| Required work |
Retype, word for word, each line between the lines holding "destruct q' as" and "apply (Hm a t).", inclusive, and leave the rest of the data alone.

| Exercise data |
* * * * *

(** Opening a cell that has at most one open cell next to it makes no
    loop. *)
Section leaves.
Variables m m' : Maze.
Variable x : coord.
Hypothesis Hother : ∀ c, c ≠ x → walkable m' c = walkable m c.
Hypothesis Hleaf : ∀ a b, a ∈ neighbours m' x → b ∈ neighbours m' x → a = b.

Lemma linked_avoid p : linked m' p → x ∉ p → linked m p.
Proof.
  induction p as [|a [|b p] IH]; [done..|]. intros [Hab Hl] Hx.
  apply not_elem_of_cons in Hx as [Hxa Hx]. split; [|by apply IH].
  apply elem_of_neighbours in Hab as [Hw Hb]. apply elem_of_neighbours.
  split; [|done]. rewrite <-Hother; [done|].
  intros ->. apply Hx. by left.
Qed.

Lemma leaf_at_an_end s p :
  walkable m' s = true → linked m' p → head p = Some s → NoDup p → x ∈ p →
  head p = Some x ∨ list.last p = Some x.
Proof.
  intros Hs Hlk Hh Hnd Hx.
  apply list_elem_of_split in Hx as (l1 & l2 & ->).
  destruct l1 as [|a0 l0] using rev_ind; [by left|clear IHl0].
  destruct l2 as [|b l2]; [right; by rewrite last_snoc|].
  exfalso. rewrite <-app_assoc in Hlk, Hnd, Hh. cbn [app] in Hlk, Hnd, Hh.
  pose proof (linked_walkable m' _ s Hlk Hh Hs a0) as Hwa.
  apply linked_suffix in Hlk as [Hax [Hxb _]].
  assert (a0 = b) as ->.
  { apply Hleaf; [|done]. apply neighbours_sym; [|done].
    apply Hwa. apply elem_of_app. right. by left. }
  apply NoDup_app in Hnd as (_ & _ & Hnd). apply NoDup_cons in Hnd as [Hn _].
  apply Hn. right. by left.
Qed.

Lemma routes_from_leaf t p p' :
  loop_free m → t ≠ x →
  route m' x t p → NoDup p → route m' x t p' → NoDup p' → p = p'.
Proof.
  intros Hm Ht (Hh & Hl & Hlk) Hnd (Hh' & Hl' & Hlk') Hnd'.
  destruct p as [|? q]; [done|]. injection Hh as ->.
  destruct p' as [|? q']; [done|]. injection Hh' as ->.
  destruct q as [|a q]; [simpl in Hl; congruence|].
  destruct q' as [|a' q']; [simpl in Hl'; congruence|].
  destruct Hlk as [Ha Hlk], Hlk' as [Ha' Hlk'].
  assert (a' = a) as -> by by apply Hleaf.
  apply NoDup_cons in Hnd as [Hx Hnd]. apply NoDup_cons in Hnd' as [Hx' Hnd'].
  rewrite last_cons_cons in Hl, Hl'. f_equal.
  apply (Hm a t).
  - rewrite <-Hother; [by eapply neighbours_walkable|]. intros ->. apply Hx. by left.
  - split; [done|]. split; [done|]. by apply linked_avoid.
  - done.
  - split; [done|]. split; [done|]. by apply linked_avoid.
  - done.
Qed.

Lemma loop_free_leaf : loop_free m → loop_free m'.
Proof.
  intros Hm s t p p' Hs Hp Hnd Hp' Hnd'.
  destruct (decide (s = x)) as [->|Hsx].
  { destruct (decide (t = x)) as [->|Htx]; [|by eapply routes_from_leaf].
    destruct Hp as (Hh & Hl & _), Hp' as (Hh' & Hl' & _).
    by rewrite (NoDup_ends p x), (NoDup_ends p' x). }
  destruct (decide (t = x)) as [->|Htx].
  { destruct Hp as (Hh & Hl & Hlk), Hp' as (Hh' & Hl' & Hlk').
    apply (inj reverse). apply (routes_from_leaf s); [done|done|..].
    - split; [by rewrite head_reverse|]. split; [by rewrite last_reverse|].
      by eapply linked_reverse.
    - by rewrite reverse_Permutation.
    - split; [by rewrite head_reverse|]. split; [by rewrite last_reverse|].
      by eapply linked_reverse.
    - by rewrite reverse_Permutation. }
  destruct Hp as (Hh & Hl & Hlk), Hp' as (Hh' & Hl' & Hlk').
  assert (∀ q, linked m' q → head q = Some s → list.last q = Some t → NoDup q → x ∉ q)
    as Havoid.
  { intros q Hq Hhq Hlq Hndq Hx.
    destruct (leaf_at_an_end s q Hs Hq Hhq Hndq Hx); congruence. }
  apply (Hm s t).
  - by rewrite <-Hother.
  - split; [done|]. split; [done|]. apply linked_avoid; [done|]. by apply Havoid.
  - done.
  - split; [done|]. split; [done|]. apply linked_avoid; [done|]. by apply Havoid.
  - done.
Qed.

* * * * *

| Task answer |
  destruct q' as [|a' q']; [simpl in Hl'; congruence|].
  destruct Hlk as [Ha Hlk], Hlk' as [Ha' Hlk'].
  assert (a' = a) as -> by by apply Hleaf.
  apply NoDup_cons in Hnd as [Hx Hnd]. apply NoDup_cons in Hnd' as [Hx' Hnd'].
  rewrite last_cons_cons in Hl, Hl'. f_equal.
  apply (Hm a t).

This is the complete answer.